(Data supplied Opens)

(* ===== verification/Dict.v ===== *)
(** The hash table ([hiredis-win32-master/dict.c] and [dict.h]), used by the
    asynchronous client for its subscriptions.

    A table is an array of chains.  The entries of a chain are kept as a list,
    each with the address it was allocated at, so that the pointers an iterator
    holds are addresses and the [next] field of an entry is its successor in
    the chain.  Keys, values and the functions on them are the interface
    [dictType], whose members may be absent as in the code; [DictKeys] states
    what a table relies on, and under it every operation implements the same
    operation on a finite map. *)

From S2P Require Import Prelude Machine.
From stdpp Require Import base tactics list numbers gmap sorting.

Local Open Scope Z_scope.

Definition DICT_OK : Z := 0.
Definition DICT_ERR : Z := 1.
Definition DICT_HT_INITIAL_SIZE : Z := 4.

(** [hash = ((hash << 5) + hash) + c] over the bytes, in an [unsigned int]. *)
Fixpoint hash_bytes (hash : Z) (buf : list char) : Z :=
  match buf with
  | [] => hash
  | c :: buf => hash_bytes (uint (uint (uint (Z.shiftl hash 5) + hash) + c)) buf
  end.

(** [len] counts down to zero: a negative one runs off the buffer. *)
Definition dictGenHashFunction (buf : list char) (len : Z) : outcome Z :=
  match mem_read buf 0 len with
  | Ok d => Ok (hash_bytes 5381 d)
  | Fault e => Fault e
  end.

Section dict.
Context {K V : Type} `{EqDecision K}.

(** The functions of a table; a NULL member is [None]. *)
Record dictType := mkType {
  hashFunction : K -> outcome Z;
  keyDup : option (Z -> K -> M K);
  valDup : option (Z -> V -> M V);
  keyCompare : option (Z -> K -> K -> outcome bool);
  keyDestructor : option (Z -> K -> M unit);
  valDestructor : option (Z -> V -> M unit)
}.

Record dictEntry := mkEntry { de_addr : loc; de_key : K; de_val : V }.

Record dict := mkDict {
  ht_table : option (list (list dictEntry));
  ht_type : dictType;
  ht_size : Z;
  ht_sizemask : Z;
  ht_used : Z;
  ht_privdata : Z
}.

Record dictIterator := mkIter {
  it_index : Z;
  it_entry : option loc;
  it_nextEntry : option loc
}.

Definition set_table (t : option (list (list dictEntry))) (used : Z) (ht : dict) : dict :=
  mkDict t (ht_type ht) (ht_size ht) (ht_sizemask ht) used (ht_privdata ht).

(** ** Macros of [dict.h] *)

Definition dictFreeEntryVal (ht : dict) (e : dictEntry) : M unit :=
  match valDestructor (ht_type ht) with Some f => f (ht_privdata ht) (de_val e) | None => ret tt end.

Definition dictFreeEntryKey (ht : dict) (e : dictEntry) : M unit :=
  match keyDestructor (ht_type ht) with Some f => f (ht_privdata ht) (de_key e) | None => ret tt end.

Definition dictSetHashVal (ht : dict) (val : V) : M V :=
  match valDup (ht_type ht) with Some f => f (ht_privdata ht) val | None => ret val end.

Definition dictSetHashKey (ht : dict) (key : K) : M K :=
  match keyDup (ht_type ht) with Some f => f (ht_privdata ht) key | None => ret key end.

Definition dictCompareHashKeys (ht : dict) (k1 k2 : K) : M bool :=
  match keyCompare (ht_type ht) with
  | Some f => lift (f (ht_privdata ht) k1 k2)
  | None => ret (bool_decide (k1 = k2))
  end.

Definition dictHashKey (ht : dict) (key : K) : M Z := lift (hashFunction (ht_type ht) key).

(** [ht->table[i]]. *)
Definition get_slot (t : option (list (list dictEntry))) (i : Z) : M (list dictEntry) :=
  match t with
  | None => crash NullDeref
  | Some t =>
      if 0 <=? i then match t !! Z.to_nat i with Some c => ret c | None => crash OutOfBounds end
      else crash OutOfBounds
  end.

(** [ht->table[i] = c]. *)
Definition put_slot (t : option (list (list dictEntry))) (i : Z) (c : list dictEntry)
  : M (option (list (list dictEntry))) :=
  let* _ := get_slot t i in
  ret ((fun t => <[Z.to_nat i := c]> t) <$> t).

(** ** Creation and growth *)

Definition _dictReset (ht : dict) : dict :=
  mkDict None (ht_type ht) 0 0 0 (ht_privdata ht).

Definition _dictInit (type : dictType) (privDataPtr : Z) : dict :=
  _dictReset (mkDict None type 0 0 0 privDataPtr).

Definition dictCreate (type : dictType) (privDataPtr : Z) : M dict :=
  let* ok := alloc_block in
  if ok : bool then ret (_dictInit type privDataPtr) else crash NullDeref.

(** [while(1) { if (i >= size) return i; i *= 2; }] *)
Fixpoint next_power_loop (fuel : nat) (i size : Z) : outcome Z :=
  match fuel with
  | O => Fault OutOfFuel
  | S f => if size <=? i then Ok i else next_power_loop f (ulong (i * 2)) size
  end.

(** Sixty-two doublings of the initial size pass every smaller [size]. *)
Definition _dictNextPower (size : Z) : outcome Z :=
  if LLONG_MAX <=? size then Ok LLONG_MAX
  else next_power_loop 64 DICT_HT_INITIAL_SIZE size.
(** The program at a conversion. *)
Lemma loop_conversion y c ap f st s0 w :
  y <> NUL -> f_curarg st = Some s0 ->
  format_loop (S f) (37 :: y :: c) ap st w =
    (let* (newarg, rest, ap) := interpolate s0 (37 :: y :: c) y ap in
     match newarg with
     | None => ret (false, st)
     | Some _ => format_loop f rest ap (set_curarg newarg true st)
     end) w.
Proof.
  intros Hy Hcur. cbn [format_loop]. rewrite (bind_ok _ _ _ _ _ (lift_peek _ _ w)).
  change (37 =? NUL) with false. cbn iota. rewrite Hcur. erewrite (bind_ok (deref (Some s0))) by reflexivity.
  rewrite (bind_ok _ _ _ _ _ (conversion_char y c w Hy)). cbn [tail].
  by rewrite (bind_ok _ _ _ _ _ (lift_peek _ _ w)).
Qed.
(** * Runs against the kernel *)

(** From [w] to [w'] the program made the calls [t] and touched nothing else
    but [errno]. *)
Record calls (w : world) (t : list (syscall * Z)) (w' : world) : Prop := {
  cl_alloc : w_alloc w' = w_alloc w;
  cl_junk : w_junk w' = w_junk w;
  cl_live : w_live w' = w_live w;
  cl_objs : w_objs w' = w_objs w;
  cl_next : w_next w' = w_next w;
  cl_trace : w_trace w' = w_trace w ++ t
}.

Lemma calls_nil w : calls w [] w.
Proof. split; try done. by rewrite app_nil_r. Qed.

Lemma calls_errno e w : calls w [] (set_errno e w).
Proof. split; try done. by rewrite app_nil_r. Qed.

Lemma calls_app w1 t1 w2 t2 w3 : calls w1 t1 w2 -> calls w2 t2 w3 -> calls w1 (t1 ++ t2) w3.
Proof. intros [????? E1] [????? E2]; split; try congruence. by rewrite E2, E1, app_assoc. Qed.

(** [does n m w Q]: given [n] answers, [m] returns, having used at most [n];
    its result and its calls satisfy [Q]. *)
Definition does {A} (n : nat) (m : M A) (w : world) (Q : A -> list (syscall * Z) -> world -> Prop) : Prop :=
  (n <= length (w_os w))%nat ->
  exists a w' t, m w = Ok (a, w') /\ calls w t w' /\
    (length (w_os w) <= n + length (w_os w'))%nat /\ Q a t w'.

Lemma does_ret {A} (a : A) w (Q : A -> list (syscall * Z) -> world -> Prop) :
  Q a [] w -> does 0 (ret a) w Q.
Proof. intros HQ _. exists a, w, []. split_and!; [done|apply calls_nil|lia|done]. Qed.

Lemma does_bind {A B} n1 n2 n (m : M A) (k : A -> M B) w Q1 Q :
  does n1 m w Q1 -> n = (n1 + n2)%nat ->
  (forall a t1 w1, Q1 a t1 w1 -> does n2 (k a) w1 (fun b t2 w2 => Q b (t1 ++ t2) w2)) ->
  does n (bind m k) w Q.
Proof.
  intros Hm -> Hk Hn. destruct Hm as (a & w1 & t1 & E1 & C1 & L1 & H1); [lia|].
  destruct (Hk a t1 w1 H1) as (b & w2 & t2 & E2 & C2 & L2 & H2); [lia|].
  exists b, w2, (t1 ++ t2). rewrite (bind_ok _ _ _ _ _ E1). split_and!; [done|by eapply calls_app|lia|done].
Qed.

Lemma does_mono {A} n n' (m : M A) w (Q Q' : A -> list (syscall * Z) -> world -> Prop) :
  does n m w Q -> (n <= n')%nat -> (forall a t w', Q a t w' -> Q' a t w') -> does n' m w Q'.
Proof.
  intros H Hle HQ Hn. destruct H as (a & w' & t & E & C & L & ?); [lia|].
  exists a, w', t. split_and!; [done|done|lia|auto].
Qed.

Lemma does_oscall sc w :
  does 1 (oscall sc) w (fun a t _ => t = [(sc, sr_val a)] /\ -1 <= sr_val a /\
    exists a0 os, w_os w = a0 :: os /\ sr_val a = ret_val a0).
Proof.
  intros Hn. destruct (w_os w) as [|a0 os] eqn:Eos; [cbn in Hn; lia|].
  eexists _, _, _. split_and!.
  - unfold oscall, next_answer, bind. rewrite Eos. reflexivity.
  - destruct (sr_val a0 <? 0); by split.
  - destruct (sr_val a0 <? 0); cbn; lia.
  - done.
  - cbn. unfold ret_val. destruct (Z.ltb_spec (sr_val a0) 0); lia.
  - by exists a0, os.
Qed.

Lemma does_close fd w : does 0 (sys_close fd) w (fun _ t _ => t = [(SysClose fd, 0)]).
Proof. intros _. eexists _, _, _. split_and!; [reflexivity|by split|cbn; lia|done]. Qed.

(** * Failing steps *)

(** [c'] is [c] with an error set. *)
Definition failed (c c' : redisContext) : Prop :=
  c_err c' <> 0 /\ c_fd c' = c_fd c /\ c_flags c' = c_flags c /\
  c_obuf c' = c_obuf c /\ c_reader c' = c_reader c.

(Data supplied Closes)

:: Task objective ::
Please give an exact copy of the entries above, from the line with "if 0 <=? i then" down to the line with "Definition _dictReset (ht", inclusive, and nothing else.

:: Output of the exercise ::
      if 0 <=? i then match t !! Z.to_nat i with Some c => ret c | None => crash OutOfBounds end
      else crash OutOfBounds
  end.

(** [ht->table[i] = c]. *)
Definition put_slot (t : option (list (list dictEntry))) (i : Z) (c : list dictEntry)
  : M (option (list (list dictEntry))) :=
  let* _ := get_slot t i in
  ret ((fun t => <[Z.to_nat i := c]> t) <$> t).

(** ** Creation and growth *)

Definition _dictReset (ht : dict) : dict :=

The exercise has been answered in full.